> _PROBLEM REQUIREMENTS_
A complete answer lists every line of the entries below where the string "Hafter" appears.
╭─ DATA SUPPLIED
(** The validator on the claims of an issued token. *)
Lemma Validate_newClaims a now0 id userID roles scopes now :
  jwt.Validate now (normClaims (newClaims a now0 id userID roles scopes))
  = ((if now <? expiresAt a now0 then [] else [jwt.ErrTokenExpired])
     ++ (if now <? notBefore now0 then [jwt.ErrTokenNotValidYet] else []))%list.
Proof.
  unfold jwt.Validate, jwt.verifyExpiresAt, jwt.verifyNotBefore, newClaims.
  cbn [jwt.GetExpirationTime jwt.GetNotBefore Claims_jwt_Claims normClaims
       normRegisteredClaims RegisteredClaims jwt.ExpiresAt jwt.NotBefore
       fmap option_fmap option_map].
  rewrite !normNumericDate_NewNumericDate.
  unfold expiresAt, notBefore, time.Before.
  destruct (now <? _); destruct (now <? _); reflexivity.
Qed.

(** Verifying an issued token, at any instant: expired from [expiresAt]
    on, not yet valid before [notBefore], and otherwise the claims that
    were issued, as JSON carries them. *)
Lemma VerifyJWTToken_GenerateJWTToken a now0 id userID roles scopes tokenString now :
  keyPair a ->
  GenerateJWTToken a now0 id userID roles scopes = Some (Ok tokenString) ->
  VerifyJWTToken a now tokenString
  = Some (if now <? expiresAt a now0
          then if now <? notBefore now0 then Err ErrInvalidToken
               else Ok (normClaims (newClaims a now0 id userID roles scopes))
          else Err ErrExpiredToken).
Proof.
  intros Hkeys Hgen.
  destruct (GenerateJWTToken_Ok _ _ _ _ _ _ _ Hgen) as (sig & -> & Hsig).
  set (claims := newClaims a now0 id userID roles scopes) in *.
  assert (Hm : signs (jwtSigningMethod a)).
  { destruct Hsig as [(h & -> & _)|(h & priv & -> & _)]; exact I. }
  unfold VerifyJWTToken, jwt.ParseWithClaims.
  rewrite (ParseUnverified_SignedString _ claims sig Hm).
  rewrite DecodeSegment_EncodeSegment.
  cbn [jwt.Method jwt.TokenClaims jwt.Raw jwt.TokenHeader].
  assert (Hverify :
    exists key, keyFunc a
        {| jwt.Raw := jwt.SigningString (jwt.NewWithClaims (jwtSigningMethod a) claims)
                      ++ "." ++ EncodeSegment sig;
           jwt.Method := jwtSigningMethod a;
           jwt.TokenHeader :=
             jwt.normHeader (jwt.TokenHeader (jwt.NewWithClaims (jwtSigningMethod a) claims));
           jwt.TokenClaims := normClaims claims;
           jwt.Signature := ""; jwt.Valid := false |} = Some key
      /\ jwt.Verify (jwtSigningMethod a)
           (jwt.SigningString (jwt.NewWithClaims (jwtSigningMethod a) claims)) sig key
         = Some (jwt.ok tt)).
  { destruct Hsig as [(h & Hh & ->)|(h & priv & Hh & Hpriv & Hsign)].
    - exists (jwt.KeyBytes (jwtSecret a)). unfold keyFunc. cbn [jwt.Method].
      rewrite Hh. split; [reflexivity|]. cbn [jwt.Verify].
      rewrite bool_decide_eq_true_2; reflexivity.
    - destruct Hkeys as (priv' & Hpriv' & Hpub).
      { rewrite Hh. apply isRS_RSA_true. }
      rewrite Hpriv in Hpriv'. injection Hpriv' as <-.
      exists (jwt.KeyRSAPublic (Some (rsa_Public priv))). unfold keyFunc.
      cbn [jwt.Method]. rewrite Hh, Hpub. split; [reflexivity|]. cbn [jwt.Verify].
      rewrite Hh in Hsign. rewrite (rsa_Verify_Sign _ _ _ _ Hsign). reflexivity. }
  destruct Hverify as (key & -> & Hv).
  change (EncodeSegment (Marshal (jwt.TokenHeader
            (jwt.NewWithClaims (jwtSigningMethod a) claims))) ++ "." ++
          EncodeSegment (Marshal claims))
    with (jwt.SigningString (jwt.NewWithClaims (jwtSigningMethod a) claims)).
  rewrite Hv. subst claims. rewrite Validate_newClaims.
  destruct (now <? expiresAt a now0); destruct (now <? notBefore now0); reflexivity.
Qed.

Lemma coerce_Forall_Valid (l : list string) :
  Forall json.Valid l -> json.coerce <$> l = l.
Proof.
  induction 1 as [|s l Hs _ IH]; [reflexivity|].
  rewrite fmap_cons, IH, Hs. reflexivity.
Qed.

Lemma notBefore_le now : notBefore now <= now.
Proof. unfold notBefore, jwt.NewNumericDate, jwt.TimePrecision. simpl. apply Truncate_le. Qed.

Lemma expiresAt_le a now : expiresAt a now <= now + jwtExpiration a.
Proof.
  unfold expiresAt, jwt.NewNumericDate, jwt.TimePrecision, time.Add. simpl.
  apply Truncate_le.
Qed.

(** C1, as the code has it.  Let the keys of the authenticator fit its
    signing method, and let the subject, the roles and the scopes be
    valid UTF-8.  An HMAC authenticator then always issues a token, and
    every token [GenerateJWTToken] issues at [now0] is accepted by
    [VerifyJWTToken] at any instant from [now0] on and before it
    expires, with claims whose user, subject, roles and scopes are those
    the token was issued for. *)
Theorem VerifyJWTToken_roundtrip a now0 id userID roles scopes now :
  keyPair a ->
  json.Valid userID -> Forall json.Valid roles -> Forall json.Valid scopes ->
  now0 <= now -> now < expiresAt a now0 ->
  (isHS (jwtSigningMethod a) = true ->
   exists tokenString,
     GenerateJWTToken a now0 id userID roles scopes = Some (Ok tokenString))
  /\ (forall tokenString,
        GenerateJWTToken a now0 id userID roles scopes = Some (Ok tokenString) ->
        exists claims,
          VerifyJWTToken a now tokenString = Some (Ok claims)
          /\ UserID claims = userID
          /\ jwt.Subject (RegisteredClaims claims) = userID
          /\ Roles claims = roles
          /\ Scopes claims = scopes).
Proof.
  intros Hkeys Huser Hroles Hscopes Hafter Hbefore. split.
  - apply GenerateJWTToken_HMAC.
  - intros tokenString Hgen.
    exists (normClaims (newClaims a now0 id userID roles scopes)).
    rewrite (VerifyJWTToken_GenerateJWTToken _ _ _ _ _ _ _ now Hkeys Hgen).
    pose proof (notBefore_le now0) as Hnbf.
    destruct (Z.ltb_spec now (expiresAt a now0)) as [_|Hexp]; [|lia].
    destruct (Z.ltb_spec now (notBefore now0)) as [Hlt|_]; [lia|].
    split; [reflexivity|].
    cbn [normClaims newClaims UserID Roles Scopes RegisteredClaims
         normRegisteredClaims jwt.Subject].
    rewrite (coerce_Forall_Valid _ Hroles), (coerce_Forall_Valid _ Hscopes).
    repeat split; try reflexivity; exact Huser.
Qed.

(** C2, as the code has it.  A token issued at [now0] with lifetime [L]
    expires at [now0 + L] truncated to whole seconds.  From that instant
    on [VerifyJWTToken] fails with [ErrExpiredToken]: in particular at
    [now0 + L] itself and at every later instant.  It succeeds at every
    instant from [now0] on that is strictly before the expiry: the check
    is "now is before the expiry", and a token that expires at exactly
    [now] is no longer valid. *)
Theorem VerifyJWTToken_expiry a now0 id userID roles scopes tokenString now :
  keyPair a ->
  GenerateJWTToken a now0 id userID roles scopes = Some (Ok tokenString) ->
  expiresAt a now0 = time.Truncate (now0 + jwtExpiration a) time.Second
  /\ (expiresAt a now0 <= now ->
      VerifyJWTToken a now tokenString = Some (Err ErrExpiredToken))
  /\ (now0 + jwtExpiration a <= now ->
      VerifyJWTToken a now tokenString = Some (Err ErrExpiredToken))
  /\ (now0 <= now -> now < expiresAt a now0 ->
      exists claims, VerifyJWTToken a now tokenString = Some (Ok claims)).
Proof.
  intros Hkeys Hgen.
  rewrite (VerifyJWTToken_GenerateJWTToken _ _ _ _ _ _ _ now Hkeys Hgen).
  pose proof (notBefore_le now0) as Hnbf.
  pose proof (expiresAt_le a now0) as Hexp.
  split; [reflexivity|]. split; [|split].
  - intros Hle. destruct (Z.ltb_spec now (expiresAt a now0)); [lia|reflexivity].
  - intros Hle. destruct (Z.ltb_spec now (expiresAt a now0)); [lia|reflexivity].
  - intros Hafter Hbefore.
    destruct (Z.ltb_spec now (expiresAt a now0)); [|lia].
    destruct (Z.ltb_spec now (notBefore now0)); [lia|].
    eexists. reflexivity.
Qed.

(** C8, as the code has it.  The claims [GenerateJWTToken] builds at
    [now] carry [now] truncated to whole seconds as [iat] and [nbf], and
    [now] plus the configured lifetime, truncated likewise, as [exp];
    they are the claims segment of the token it returns.  [exp] is
    strictly after [iat] whenever the lifetime is at least one second,
    and it is [iat] plus the lifetime whenever the lifetime is a whole
    number of seconds. *)
Theorem newClaims_dates a now id userID roles scopes :
  let claims := newClaims a now id userID roles scopes in
  exists iat exp,
    jwt.IssuedAt (RegisteredClaims claims) = Some iat
    /\ jwt.NotBefore (RegisteredClaims claims) = Some iat
    /\ jwt.ExpiresAt (RegisteredClaims claims) = Some exp
    /\ jwt.Time iat = time.Truncate now time.Second
    /\ jwt.Time exp = time.Truncate (now + jwtExpiration a) time.Second
    /\ (time.Second <= jwtExpiration a -> jwt.Time iat < jwt.Time exp)
    /\ (forall n, jwtExpiration a = n * time.Second ->
        jwt.Time exp = jwt.Time iat + jwtExpiration a)
    /\ (forall tokenString,
        GenerateJWTToken a now id userID roles scopes = Some (Ok tokenString) ->
        exists header sig,
          tokenString = header ++ "." ++ EncodeSegment (Marshal claims) ++ "." ++ sig).
Proof.
  intros claims.
  exists (jwt.NewNumericDate now), (jwt.NewNumericDate (time.Add now (jwtExpiration a))).
  split; [reflexivity|]. split; [reflexivity|]. split; [reflexivity|].
  split; [reflexivity|]. split; [reflexivity|].
  unfold jwt.NewNumericDate, jwt.TimePrecision, time.Add. cbn [jwt.Time].
  split; [|split].
  - intros Hlife.
    pose proof (Truncate_mono (now + time.Second) (now + jwtExpiration a)) as Hmono.
    pose proof (Truncate_add_seconds now 1) as Hadd. rewrite Z.mul_1_l in Hadd.
    assert (0 < time.Second) as Hpos by reflexivity.
    specialize (Hmono ltac:(lia)). lia.
  - intros n Hn. rewrite Hn. apply Truncate_add_seconds.
  - intros tokenString Hgen.
    destruct (GenerateJWTToken_Ok _ _ _ _ _ _ _ Hgen) as (sig & -> & _).
    unfold jwt.SigningString. cbn [jwt.TokenClaims jwt.TokenHeader jwt.NewWithClaims].
    exists (EncodeSegment (Marshal {| jwt.alg := Some (jwt.Alg (jwtSigningMethod a));
                                      jwt.typ := Some "JWT" |})),
           (EncodeSegment sig).
    rewrite string_app_assoc, (string_app_assoc "."). reflexivity.
Qed.

(** ** The JWT middleware *)

(** [VerifyJWTToken] fails with one of two errors only. *)
Lemma VerifyJWTToken_errors a now token e :
  VerifyJWTToken a now token = Some (Err e) ->
  e = ErrExpiredToken \/ e = ErrInvalidToken.
Proof.
  unfold VerifyJWTToken.
  destruct (jwt.ParseWithClaims now token (keyFunc a)) as [[t|err]|]; [| |discriminate].
  - destruct (negb (jwt.Valid t)); intros [= <-]. right. reflexivity.
  - destruct (jwt.errors_Is err jwt.ErrTokenExpired); intros [= <-]; auto.
Qed.

(** What [http.Error] leaves in a writer nothing was written to. *)
Lemma Error_fresh w msg code :
  http.Code w = None ->
  http.Code (http.Error w msg code) = Some code
  /\ http.Body (http.Error w msg code) = http.Body w ++ msg ++ http.newline.
Proof.
  intros Hfresh. unfold http.Error, http.Write, http.WriteHeader.
  cbn [http.Code http.Body http.HeaderMap]. rewrite Hfresh.
  cbn [http.Code http.Body http.HeaderMap]. split; reflexivity.
Qed.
╰─
> _SOLUTION TO THIS TASK_
  intros Hkeys Huser Hroles Hscopes Hafter Hbefore. split.
  - intros Hafter Hbefore.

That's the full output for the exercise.